En una época donde campeaba el desprecio por las naciones originarias y las clases populares, alzó su voz solitaria despertando el recelo de sus colegas que se tradujo en lo que llama “los laureles del silencio”. En el Congreso Científico Internacional que organizó en 1910 postuló la necesidad de destinar reservas “en propiedad sempiterna” a los indígenas, donde se respetase la autonomía cultural y religiosa, contradiciendo las propuestas asimilacionistas triunfantes que indicaban ya la evangelización, la proletarización o el patronato estatal. En su texto llama a los blancos “intrusos” y “arrebatadores de tierras”, fustigando la “pretendida civilización” que produce su extinción o integración, reclamando “análogos derechos de humanidad que los de los invasores blancos”, no debiendo ser “tratados como esclavos”. Para su bochorno, el Congreso aprobó la creación de “sociedades protectoras”. Fue la única vez que expuso públicamente su posición.

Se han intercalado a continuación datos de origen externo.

Lemma collectAndAnalyzeStock_await (sched sched' : list event) :
  same_await sched sched' ->
  forall stockName startDate endDate sp requestId lg w,
    collectAndAnalyzeStock stockName startDate endDate sp requestId lg sched w
    = collectAndAnalyzeStock stockName startDate endDate sp requestId lg
                             sched' w.
Proof.
  intros H stockName startDate endDate sp requestId lg w.
  unfold collectAndAnalyzeStock. rewrite !try_catch_apply. msimpl.
  rewrite !bind_apply.
  rewrite (runPythonAnalyzer_await sched sched' H). reflexivity.
Qed.

Lemma runJavaScriptAnalysis_await (sched sched' : list event) :
  same_await sched sched' ->
  forall stockName startDate endDate requestId sp lg w,
    runJavaScriptAnalysis stockName startDate endDate requestId sp lg sched w
    = runJavaScriptAnalysis stockName startDate endDate requestId sp lg
                            sched' w.
Proof.
  intros H stockName startDate endDate requestId sp lg w.
  unfold runJavaScriptAnalysis. rewrite !try_catch_apply. msimpl.
  rewrite !bind_apply.
  rewrite (collectAndAnalyzeStock_await sched sched' H). reflexivity.
Qed.

Lemma post_api_analysis_await (sched sched' : list event) :
  same_await sched sched' ->
  forall req w, post_api_analysis req sched w = post_api_analysis req sched' w.
Proof.
  intros H req w. unfold post_api_analysis. rewrite !try_catch_apply.
  destruct (falsy (b_stockName req)); [reflexivity|].
  destruct (invalid_days _); [reflexivity|].
  unfold run_analysis. msimpl. rewrite !bind_apply.
  destruct (create_request _ _ _ _ w) as [[rid|e|] wA]; try reflexivity.
  rewrite !bind_apply.
  destruct (begin_job _ _ wA) as [[[]|e|] wB]; try reflexivity.
  rewrite !bind_apply.
  rewrite (runJavaScriptAnalysis_await sched sched' H). reflexivity.
Qed.

(** What [await] gives at the deadline of a worker that is still
    running, and the state of the server then: the signal is the one
    effect of the callback of the timer. *)
Lemma await_deadline (sp : option progress_fn) (requestId : jsstring)
  (lg : option log_fn) (before after : list event) (w : world) :
  still_running before ->
  await_promise sp requestId lg (with_deadline before after)
                initial_supervisor w
  = (Ok timeout_result,
     log_action Kill (snd (supervise sp requestId lg before
                                     initial_supervisor w))).
Proof.
  intros H. unfold with_deadline.
  rewrite await_app_quiet by (exact H || reflexivity).
  destruct (quiet_from_start sp requestId lg before w H) as (Hp & Hf & Hc & _).
  cbv zeta in Hp, Hf, Hc.
  cbn [await_promise]. rewrite Hp. cbn [on_event]. unfold on_timeout.
  rewrite Hc, Hf. cbn [fst snd].
  rewrite (resolve_first _ (set_finished _)) by exact Hp. reflexivity.
Qed.

Lemma deadline_same_await (before after after' : list event) :
  still_running before ->
  same_await (with_deadline before after) (with_deadline before after').
Proof.
  intros H sp requestId lg w. rewrite !await_deadline by exact H.
  reflexivity.
Qed.

(** C3, as the code has it.  Over every schedule in which the two
    timers fire, also one in which the worker exits or fails right
    before them, the promise of a run is settled by the time the first
    timer has fired, with one value that nothing later changes, and this
    value is what the awaiting caller gets.  When the worker is still
    running at the deadline, the callback of the first timer sends it
    the termination signal, which is its one effect, sets
    [processFinished] and resolves the promise with the timeout
    failure.  It does not wait for the process: what the worker still
    writes is added to the captured output and shown to nobody, and the
    request goes on at once, so that its record has status [failed]
    whatever comes after the timers, the exit of the process or
    nothing at all. *)
Theorem timeout_resolves_once :
  forall (sp : option progress_fn) (requestId : jsstring)
         (lg : option log_fn) (before after : list event) (w : world),
    (exists r,
       promise (fst (supervise sp requestId lg (before ++ [TimeoutFired])
                               initial_supervisor w)) = Some r /\
       promise (fst (supervise sp requestId lg (with_deadline before after)
                               initial_supervisor w)) = Some r /\
       fst (await_promise sp requestId lg (with_deadline before after)
                          initial_supervisor w) = Ok r) /\
    (still_running before ->
     let at_deadline := supervise sp requestId lg (before ++ [TimeoutFired])
                                  initial_supervisor w in
     promise (fst at_deadline) = Some timeout_result /\
     processFinished (fst at_deadline) = true /\
     snd at_deadline
     = log_action Kill (snd (supervise sp requestId lg before
                                       initial_supervisor w)) /\
     forall late,
       forallb is_output late = true ->
       let later := supervise sp requestId lg
                              (before ++ [TimeoutFired] ++ late)
                              initial_supervisor w in
       stdout (fst later) = captured before ++ captured late /\
       promise (fst later) = Some timeout_result /\
       snd later = snd at_deadline) /\
    (forall (req : body) (rid : jsstring) (i : oid),
       valid_body req -> job_of w req rid i -> still_running before ->
       status <$> (analysis_requests
                     (snd (post_api_analysis req (with_deadline before after)
                                             w)) !! i) = Some failed /\
       forall after',
         post_api_analysis req (with_deadline before after') w
         = post_api_analysis req (with_deadline before after) w).
Proof.
  intros sp requestId lg before after w. split; [|split].
  - pose proof (supervise_consistent sp requestId lg before
                  initial_supervisor w initial_consistent) as Hcons.
    pose proof (timeout_settles
                  (fst (supervise sp requestId lg before initial_supervisor w))
                  (snd (supervise sp requestId lg before initial_supervisor w))
                  Hcons) as Hset.
    assert (Hone : supervise sp requestId lg (before ++ [TimeoutFired])
                             initial_supervisor w
                   = on_timeout
                       (fst (supervise sp requestId lg before
                                       initial_supervisor w))
                       (snd (supervise sp requestId lg before
                                       initial_supervisor w))).
    { rewrite supervise_app. cbn [supervise on_event].
      destruct (on_timeout _ _). reflexivity. }
    destruct (promise (fst (on_timeout _ _))) as [r|] eqn:Er; [|congruence].
    assert (Hall : promise (fst (supervise sp requestId lg
                                   (with_deadline before after)
                                   initial_supervisor w)) = Some r).
    { unfold with_deadline.
      change (before ++ TimeoutFired :: SecondTimeoutFired :: after)
        with (before ++ [TimeoutFired] ++ SecondTimeoutFired :: after).
      rewrite app_assoc, supervise_app. apply supervise_stable.
      rewrite Hone. exact Er. }
    exists r. split; [rewrite Hone; exact Er|].
    split; [exact Hall|]. apply await_settled, Hall.
  - intros Hrun at_deadline.
    destruct (quiet_from_start sp requestId lg before w Hrun)
      as (Hp & Hf & Hc & Ho).
    cbv zeta in Hp, Hf, Hc, Ho.
    assert (Hat : at_deadline
                  = (resolve timeout_result
                       (set_finished
                          (fst (supervise sp requestId lg before
                                          initial_supervisor w))),
                     log_action Kill
                       (snd (supervise sp requestId lg before
                                       initial_supervisor w)))).
    { subst at_deadline. rewrite supervise_app. cbn [supervise on_event].
      unfold on_timeout. rewrite Hc, Hf. reflexivity. }
    assert (Hpr : promise (fst at_deadline) = Some timeout_result).
    { rewrite Hat. apply resolve_first. exact Hp. }
    split; [exact Hpr|]. split; [rewrite Hat; reflexivity|].
    split; [rewrite Hat; reflexivity|].
    intros late Hlate later. subst later. rewrite app_assoc.
    rewrite (supervise_app sp requestId lg (before ++ [TimeoutFired]) late).
    fold at_deadline.
    assert (Hgen : forall l st w0,
               forallb is_output l = true ->
               processFinished st = true ->
               let r := supervise sp requestId lg l st w0 in
               stdout (fst r) = stdout st ++ captured l /\
               promise (fst r) = promise st /\ snd r = w0).
    { induction l as [|e l IH]; intros st w0 Hl Hfin.
      - cbn [supervise fst snd captured flat_map]. rewrite app_nil_r. auto.
      - cbn [forallb] in Hl. apply andb_prop in Hl as [He Hl].
        cbn [supervise]. rewrite (captured_cons e l).
        destruct e; try discriminate; cbn [on_event fst snd].
        + destruct (IH (append_stdout chunk st) w0 Hl Hfin) as (H1 & H2 & H3).
          cbv zeta in H1, H2, H3. rewrite H1, H2, H3.
          cbn [stdout promise append_stdout captured flat_map].
          rewrite app_nil_r, app_assoc. auto.
        + unfold on_stderr. cbn [processFinished append_stderr].
          rewrite Hfin.
          destruct sp; cbn [fst snd];
            destruct (IH (append_stderr chunk st) w0 Hl Hfin)
              as (H1 & H2 & H3);
            cbv zeta in H1, H2, H3; rewrite H1, H2, H3;
            cbn [stdout promise append_stderr captured flat_map app]; auto. }
    destruct (Hgen late (fst at_deadline) (snd at_deadline) Hlate)
      as (H1 & H2 & H3).
    { rewrite Hat. reflexivity. }
    cbv zeta in H1, H2, H3. rewrite H1, H2, H3, Hpr.
    split; [|auto]. rewrite Hat.
    cbn [fst stdout resolve set_finished]. rewrite Ho. reflexivity.
  - intros req rid i Hvalid Hjob Hrun. split.
    + destruct (handler_cases req (with_deadline before after) w rid i
                  Hvalid Hjob) as (wB & Hid & SB & Hio & Hcase).
      cbv zeta in Hcase.
      match type of Hcase with
      | context [runJavaScriptAnalysis ?a ?b ?c ?d ?e ?f ?g ?w0] =>
        pose proof (runJavaScriptAnalysis_failure e d f a b c g
                      (js "Python 분석기 타임아웃 (300초)") true None
                      (fun w1 => await_timeout e d f before after w1 Hrun) w0)
          as Hfail
      end.
      rewrite Hfail in Hcase. destruct Hcase as (Ho & SF).
      destruct SB as (HB & _), SF as (HF & _). destruct Hio as (HC & _).
      rewrite HF, HC, HB. unfold to_failed, to_processing.
      rewrite !lookup_alter_eq.
      destruct (creation_lookup i (request_of req (now w)) w) as (d & -> & _).
      reflexivity.
    + intros after'. apply post_api_analysis_await.
      apply deadline_same_await. exact Hrun.
Qed.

Se le ha recriminado en forma anacrónica que no alzara la voz sobre la masacre de Napalpí, hacia donde viajó el mismo mes para entrevistar y registrar las ideas astronómicas tobas; o sobre las condiciones de explotación de los ingenios azucareros en los que hizo trabajo de campo, hacia donde miles de indígenas marchaban para realizar la cosecha. Pero su cancelación definitiva se produjo en los últimos años cuando la necesaria revisión de las miradas con que el Museo de La Plata construyó la alteridad indígena -con sus colecciones de cuerpos taxidermizados y expuestos-, salió a la luz con el caso de Damiana Krygy. La niña aché, sobreviviente de un enfrentamiento entre parcialidades rivales, fue apropiada por el filósofo Alejandro Korn que la entregó como esclava doméstica de su madre y ante su desarrollo sexual la internó en el Melchor Romero, donde enfermó de tuberculosis y murió. Lehman Nitsche, que la había fotografiado -desnuda- y medido, en su opúsculo Una india guayaquí, de 1908, donde la describe “reservada, esquiva y desconfiada”, se justifica alegando la rareza de sus caracteres antropométricos “bastante primitivos”, aunque, observa, “el desarrollo de la región que es sitio de la inteligencia se ha producido de una manera muy halagüeña en la indiecita”. “Hízome una honda impresión al oírla hablar en alemán, idioma que había aprendido en San Vicente”. “La cabeza, con su cerebro, -conservado de una manera admirable- fue mandada al profesor Juan Virchow para su estudio. Fue presentada a la Sociedad Antropológica de Berlín”, refiere. Ya durante la Primera Guerra había sido fustigado por la lógica germanofobia del momento, pero luego, por su adhesión a las diversas sociedades de alemanes de ultramar, la sospecha de simpatías con el nazismo tendió sobre su figura un halo de suspicacia que se extendió al resto de su obra, que, ajena a estos pareceres, refulge como uno de los grandes aportes al conocimiento del pueblo argentino. Quienes lo trataron por entonces señalan su tristeza y añoranza de la patria a la que había dedicado 33 años de su vida. Murió en Berlín en 1938. Dejó preparada una antología bilingüe de poetas argentinos, publicada por su hija en 1940.